СК: У этих людей нет убежища нигде в мире. Ни здесь они не нужны, ни там. Ими кидаются. И чтобы это исправить, нужно, чтобы в странах третьего мира изменилось отношение к правам женщины и сам подход к деторождению. Чтобы не было людей, которые будут с таким отчаянием топиться в мечтах, замерзать в лесах. Их миллионы.
Например, в Египте с 24 миллионов численность населения достигла ста. И они уже начинали прощупывать белорусское направление тоже. Вы себе представляете, какое переселение народов может быть?
«НН»: Вы сами настороженно относитесь к великому переселению?
СК: В некоторых случаях да. Мне не нравятся мизогинистические культуры, мизогинистические религии. Я не верю в их возможность интегрироваться в европейское общество, уважать права женщины. Поставить светское право выше религиозного они не могут.
Я вчера смотрела интервью корреспондента Би-би-си с имамом одной мечети. Имам ему прямо пояснил, что никто не может выйти из религии без того, чтобы не заслужить смерти, что мужчине для развода достаточно сказать слово, а женщина, поскольку она рожает и имеет месячные, слишком глупая, чтобы подать на развод без шариатского суда.
Мне их логика понятна, только я не хочу, чтобы она господствовала. Мне стыдно, но я этого не хочу.
Как не хочу принудительных ранних браков, убийств чести, ритуального увечья вагины у детей, резкого роста сексуальных преступлений, гетто, повторной радикализации в новых поколениях, этнических преступных сетей.
Мне жаль тех, кто бежал из исламских стран на Запад в поисках ментальной свободы, но ислам приходит за ними уже на Западе.
«В трудные времена начинаю больше прилагать усилий. А пью, когда мне весело»
«НН»: Как проводите свободное время?
СК: В тренажерке очень много бываю, в библиотеке, бегаю. Сижу дома — готовлю и читаю, смотрю сериалы, встречаюсь с друзьями. Лажу по секонд-хэндам, выискивая всякие удивительные и красивые вещи.
«НН»: Из последних находок в секонд-хэндах что интересного было?
СК: Фарфоровая утка, погруженная в экзистенциальную скорбь. И кожаные сапоги классные — как в 50-х годах школьники носили.
Та самая утка из секонда (в центре)
«НН»: Вы же любите и гряды полоть?
СК: Да, обожаю. У родителей полю и раньше волонтером ходила в ботанический сад. Там я не гряды полола, а целые дубравы. Сейчас времени нет, а мне там так нравилось — я ездила туда каждое воскресенье.

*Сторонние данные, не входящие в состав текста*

(** X12. Whatever the outcome, every call of [encodeFunctionData] that
    [uninstallModules] makes is for one of the modules of the parameters;
    it passes the ABI of uninstallModule(uint256 moduleTypeId, address
    module, bytes deInitData), nonpayable and without outputs, the
    function name uninstallModule and three arguments, the last of which
    is the module's data, or 0x when the module has no data (none, null or
    undefined). *)
Theorem uninstallModules_encodes_uninstallModule
  (client parameters : list (string * value)) (c : call) :
  In c (snd (run (uninstallModules X client parameters))) ->
  callee c = "encodeFunctionData" ->
  let abi :=
    VArray
      [ VObject
          [ ("name", VString "uninstallModule");
            ("type", VString "function");
            ("stateMutability", VString "nonpayable");
            ("inputs",
              VArray
                [ VObject [ ("type", VString "uint256");
                            ("name", VString "moduleTypeId") ];
                  VObject [ ("type", VString "address");
                            ("name", VString "module") ];
                  VObject [ ("type", VString "bytes");
                            ("name", VString "deInitData") ] ]);
            ("outputs", VArray []) ] ] in
  exists modules module moduleTypeId address,
    prop "modules" parameters = VArray modules
    /\ In module modules
    /\ arguments c
       = [ VObject
             [ ("abi", abi);
               ("functionName", VString "uninstallModule");
               ("args",
                 VArray
                   [ moduleTypeId; address;
                     match get_prop module "data" with
                     | VUndefined | VNull => VString "0x"
                     | data => data
                     end ]) ] ].
Proof.
  unfold run. intros Hin Hc. cbv zeta.
  unfold uninstallModules in Hin.
  destruct (truthy (resolve_account client parameters));
    cbn [negb throw snd] in Hin; [|destruct Hin].
  destruct (prop "modules" parameters) as [| | | | | |modules|] eqn:Hm;
    try (cbn [throw snd] in Hin; destruct Hin).
  rewrite bind_eq in Hin.
  destruct (uninstallCalls_trace
              (parseAccount (resolve_account client parameters)) modules [])
    as [added [Hlog [Hall _]]].
  assert (Hadded : In c added ->
            exists modules0 module moduleTypeId address,
              VArray modules = VArray modules0
              /\ In module modules0
              /\ arguments c
                 = [ VObject
                       [ ("abi", uninstallModuleAbi);
                         ("functionName", VString "uninstallModule");
                         ("args",
                           VArray
                             [ moduleTypeId; address;
                               match get_prop module "data" with
                               | VUndefined | VNull => VString "0x"
                               | data => data
                               end ]) ] ]).
  { intros Hc'. rewrite Forall_forall in Hall.
    destruct (Hall c Hc') as [H|[H|[m [id [addr [Hm' ->]]]]]];
      [congruence|congruence|].
    exists modules, m, id, addr. split; [reflexivity|]. split; [exact Hm'|].
    cbn [encode_call arguments]. unfold nullish_coalesce.
    now destruct (get_prop m "data"). }
  destruct (mapM _ modules []) as [[calls|e] log1];
    cbn [fst snd app] in *; subst log1.
  - rewrite external_eq in Hin. cbn [snd] in Hin.
    apply in_app_or in Hin as [Hin|[<-|[]]]; [now apply Hadded|].
    discriminate Hc.
  - cbn [snd] in Hin. now apply Hadded.
Qed.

«НН»: Героиня «Па што ідзеш, воўча?» топит боль в алкоголе. В чем вы ищете спасения в трудные времена?
СК: Трудные времена меня вовсе не подталкивают искать спасения. Я попросту начинаю собираться и против них выступать.
В отличие от главной героини Рины, я пью, когда мне весело и радостно. Я пью для вдохновения. Алкоголь для меня — это празднование красоты этого мира.
А когда у меня тяжелые времена, нет работы или болезнь, то я начинаю больше прилагать усилий. Иначе не выживешь. Если топить горе в алкоголе, то оно становится в 30 раз больше.
«НН»: Цитата из романа: «Ни один человек не заслуживает враждебности больше чем на пять минут». Удается ли вам придерживаться такого подхода?
СК: В принципе да. За одним исключением — есть человек, которого я ненавижу на протяжении почти 30 лет, и это чувство только усиливается.
Я думаю, не надо себя воспринимать слишком всерьез. Люди намного меньше о нас думают, чем мы это себе представляем. Человек брякнул что-то и пошел дальше, может, и не помнит уже, а ты будешь ходить, обиды копить, представлять, что он страшный враг и под тебя копает.
Зачем сосредотачиваться во враждебном тоннеле на отношениях с каким-то человеком, который тебе даже неблизок и нехорош? Путей в мире очень много.